So I’ve been wondering how to make this post, I don’t want this to be a depressing post though I’m feeling quiet defeated
I moved down to NSW for a fresh start at a better life. And while it has been great down here as the stress hasn’t been that bad, it’s now come to the point where we no have to go back.
We have been applying left right and centre for our own home through realestates ever through housing. The the realestates keep rejecting us and to top it off housing lost pur application. As much as I love being here, we have to go back.
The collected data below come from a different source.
(** What one call at [t] leaves for a later [t']. *)
Lemma token_bucket_step t t' b :
  bucket_ok b → t <= t' →
  let '(ok, _, _, b') := token_bucket capacity rate t t b in
  bucket_ok (Some b') ∧
  (if ok then 1 else 0) + refilled capacity rate t' t' (Some b') <=
  refilled capacity rate t t b + (t' - t) * rate + (eps + eps * rate).
Proof.
  intros Hb Ht. pose proof (refilled_nonneg t t b Hb) as Hn. pose proof eps_nonneg as He.
  unfold token_bucket. set (n := refilled capacity rate t t b) in *.
  assert (∀ q, 0 <= q → let b' := {| tokens := text q; last_refill := text t; expires := t + ttl capacity rate |} in
    bucket_ok (Some b') ∧ refilled capacity rate t' t' (Some b') <= q + (t' - t) * rate + (eps + eps * rate)) as Hkept.
  { intros q Hq b'. split; [by apply text_nonneg|]. unfold refilled. cbn [live b' expires].
    destruct (text_close q) as [Hq1 _], (text_close t) as [_ Ht1].
    destruct (Qle_bool (t + ttl capacity rate) t') eqn:Hx.
    - eapply Qle_trans; [apply qmin_le_l|]. apply Qle_bool_iff in Hx. pose proof ttl_fills.
      assert (ttl capacity rate * rate <= (t' - t) * rate) by (apply Qmult_le_compat_r; lra).
      assert (0 <= eps * rate) by (apply Qmult_le_0_compat; lra). lra.
    - eapply Qle_trans; [apply qmin_le_r|]. cbn.
      assert (qmax (t' - text t) 0 * rate <= (t' - t + eps) * rate) by (apply Qmult_le_compat_r; [apply qmax_lub; lra|lra]). lra. }
  destruct (Qle_bool 1 n) eqn:H1.
  - apply Qle_bool_iff in H1. destruct (Hkept (n - 1)) as [? ?]; [lra|]. split; [done|]. lra.
  - destruct (Hkept n Hn) as [? ?]. split; [done|]. lra.
Qed.
Definition enforce_connector_grant (s : settings) (reg : ConnectorRegistry) (cl : Client) (connector : string) (req : request) : result string EnforceResult :=
  if starts_with "mcp_" connector then
    if negb (is_grantex cl) || negb (mcp_tool_name (req_tool req)) then Err "ValueError"
    else
      let req :=
        if bool_decide (audience req = None) && negb (String.eqb (grantex_audience s) EmptyString)
        then {| grant_token := grant_token req; req_tool := req_tool req; amount := amount req; audience := Some (grantex_audience s) |} else req in
      r ← enforce_isolated cl connector req;
      if negb (allowed r) then Ok r
      else if existsb (scope_names_tool cl connector (req_tool req)) (scopes r) then Ok r
      else Ok {| allowed := false; reason_code := Some "tool_not_granted"; sub_reason := "tool_scope_missing";
                 reason := "The verified grant does not authorize this remote MCP tool"; grant_id := grant_id r; scopes := scopes r |}
  else
    r ← enforce cl connector req;
    if allowed r : bool then Ok r else enforce_others cl req (tail (ids_of reg connector)) r.

(** A denied call, or one that would have been *)
Record denial_event := { ev_mode : EnforcementMode; ev_denial : Denial; ev_connector : string; ev_tool : string; ev_source : string }.

(** The denial of a call, if the grant does not cover it *)
Definition grant_denial (s : settings) (reg : ConnectorRegistry) (cl : result string Client) (token connector tool : string) (amt : option pyval)
    (missing_sub_reason : string) : option Denial :=
  let deny r sub id d := Some {| denial_reason := r; denial_sub_reason := sub; denial_grant_id := id; detail := d |} in
  if String.eqb token EmptyString then
    deny GRANT_MISSING (if String.eqb missing_sub_reason EmptyString then "no_grant" else missing_sub_reason) EmptyString EmptyString
  else
    match (c ← cl; enforce_connector_grant s reg c connector {| grant_token := token; req_tool := tool; amount := amt; audience := None |}) with
    | Err e => deny ENFORCEMENT_UNAVAILABLE e EmptyString EmptyString
    | Ok r =>
        if allowed r then None
        else let (why, sub) := classify_enforce_result r connector tool in
             deny why sub (grant_id r) (if bool_decide (why = UNCLASSIFIED) then take_text 200 (reason r) else EmptyString)
    end.

Definition check_tool_grant (s : settings) (reg : ConnectorRegistry) (cl : result string Client) (mode : EnforcementMode) (token connector tool : string)
    (source : string) (amt : option pyval) (missing_sub_reason : string) : result string (list denial_event * GrantCheck) :=
  if bool_decide (mode = OFF) then Err "ValueError"
  else match grant_denial s reg cl token connector tool amt missing_sub_reason with
  | None => Ok ([], {| dispatch_allowed := true; denial := None |})
  | Some d =>
      Ok ([{| ev_mode := mode; ev_denial := d; ev_connector := connector; ev_tool := tool; ev_source := source |}],
          {| dispatch_allowed := bool_decide (mode = WARN); denial := Some d |})
  end.

(** * Modes never weaken *)

Lemma stricter_DENY a b : _stricter a b = DENY ↔ a = DENY ∨ b = DENY.
Proof. destruct a, b; cbn; naive_solver. Qed.

Lemma stricter_OFF a b : _stricter a b = OFF ↔ a = OFF ∧ b = OFF.
Proof. destruct a, b; cbn; naive_solver. Qed.

Lemma stricter_ge a b : _STRICTNESS a ≤ _STRICTNESS (_stricter a b) ∧ _STRICTNESS b ≤ _STRICTNESS (_stricter a b).
Proof. destruct a, b; cbn; lia. Qed.

(** Either row of a key switches it on *)
Definition flag_on (key tenant_key : string) (rows : FlagRows) : bool :=
  row_enabled key (global_row rows) tenant_key || row_enabled key (tenant_row rows) tenant_key.

Lemma flag_mode_spec default tenant_key load m : flag_mode default tenant_key load = Some m →
  ∃ w d, load FLAG_WARN = Some w ∧ load FLAG_DENY = Some d ∧
    (m = DENY ↔ default = DENY ∨ flag_on FLAG_DENY tenant_key d = true) ∧
    (m = OFF ↔ default = OFF ∧ flag_on FLAG_WARN tenant_key w = false ∧ flag_on FLAG_DENY tenant_key d = false).
Proof.
  unfold flag_mode. destruct (load FLAG_WARN) as [w|]; [|done]. destruct (load FLAG_DENY) as [d|]; [|done].
  fold (flag_on FLAG_WARN tenant_key w). fold (flag_on FLAG_DENY tenant_key d). intros [= <-]. exists w, d.
  split_and!; [done..| |]; destruct (flag_on FLAG_WARN _ _), (flag_on FLAG_DENY _ _), default; cbn; naive_solver.
Qed.

Section last_modes.
Context `{UuidText} (s : settings).

(** The modes resolved from flags so far, the last first, with the state they leave *)
Inductive resolutions : Z → list (string * EnforcementMode * Z) → last_known → Prop :=
| res_start t : resolutions t [] []
| res_wait t t' log known : resolutions t log known → t ≤ t' → resolutions t' log known
| res_flags now log known tenant load mode known' : resolutions now log known →
    resolve_enforcement_mode s tenant load now known = (mode, Flags, known') →
    resolutions now ((tenant_key_of tenant, mode, now) :: log) known'
| res_other now log known tenant load mode source known' : resolutions now log known →
    resolve_enforcement_mode s tenant load now known = (mode, source, known') → source ≠ Flags → resolutions now log known'.

Definition latest (key : string) (log : list (string * EnforcementMode * Z)) : option (EnforcementMode * Z) :=
  match List.find (λ e, String.eqb e.1.1 key) log with Some (_, m, t) => Some (m, t) | None => None end.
I feel like I have failed my family as I wasn’t able to provide them with the so called better life.
I feel like I have failed myself as I have called it quits.
Maybe with me feeling so defeated etc life may lessen up how much it wants to screw me up the butt with the head of a pineapple. Things have to get better right?
Nothing beats having your child come home filthy from childcare. As you know they have had a good day. I spoke with the educator as she said that Lucy and another child made dirty angles all day. In saying that it’s going to be a bitch gett8ng the clothes clean. Though a day filled with learning and playing trumps the washing.
Sadly you would think little miss Lucy would learn… but nope this is the third time she has been sent out side on the grass for a time out in an hour and half….. so far this morning she has let the cat out, let Athena out side, hit her brother and grined and stuck her tongue out at me… surly I know she is acting out, though the reasons as to why baffle me…..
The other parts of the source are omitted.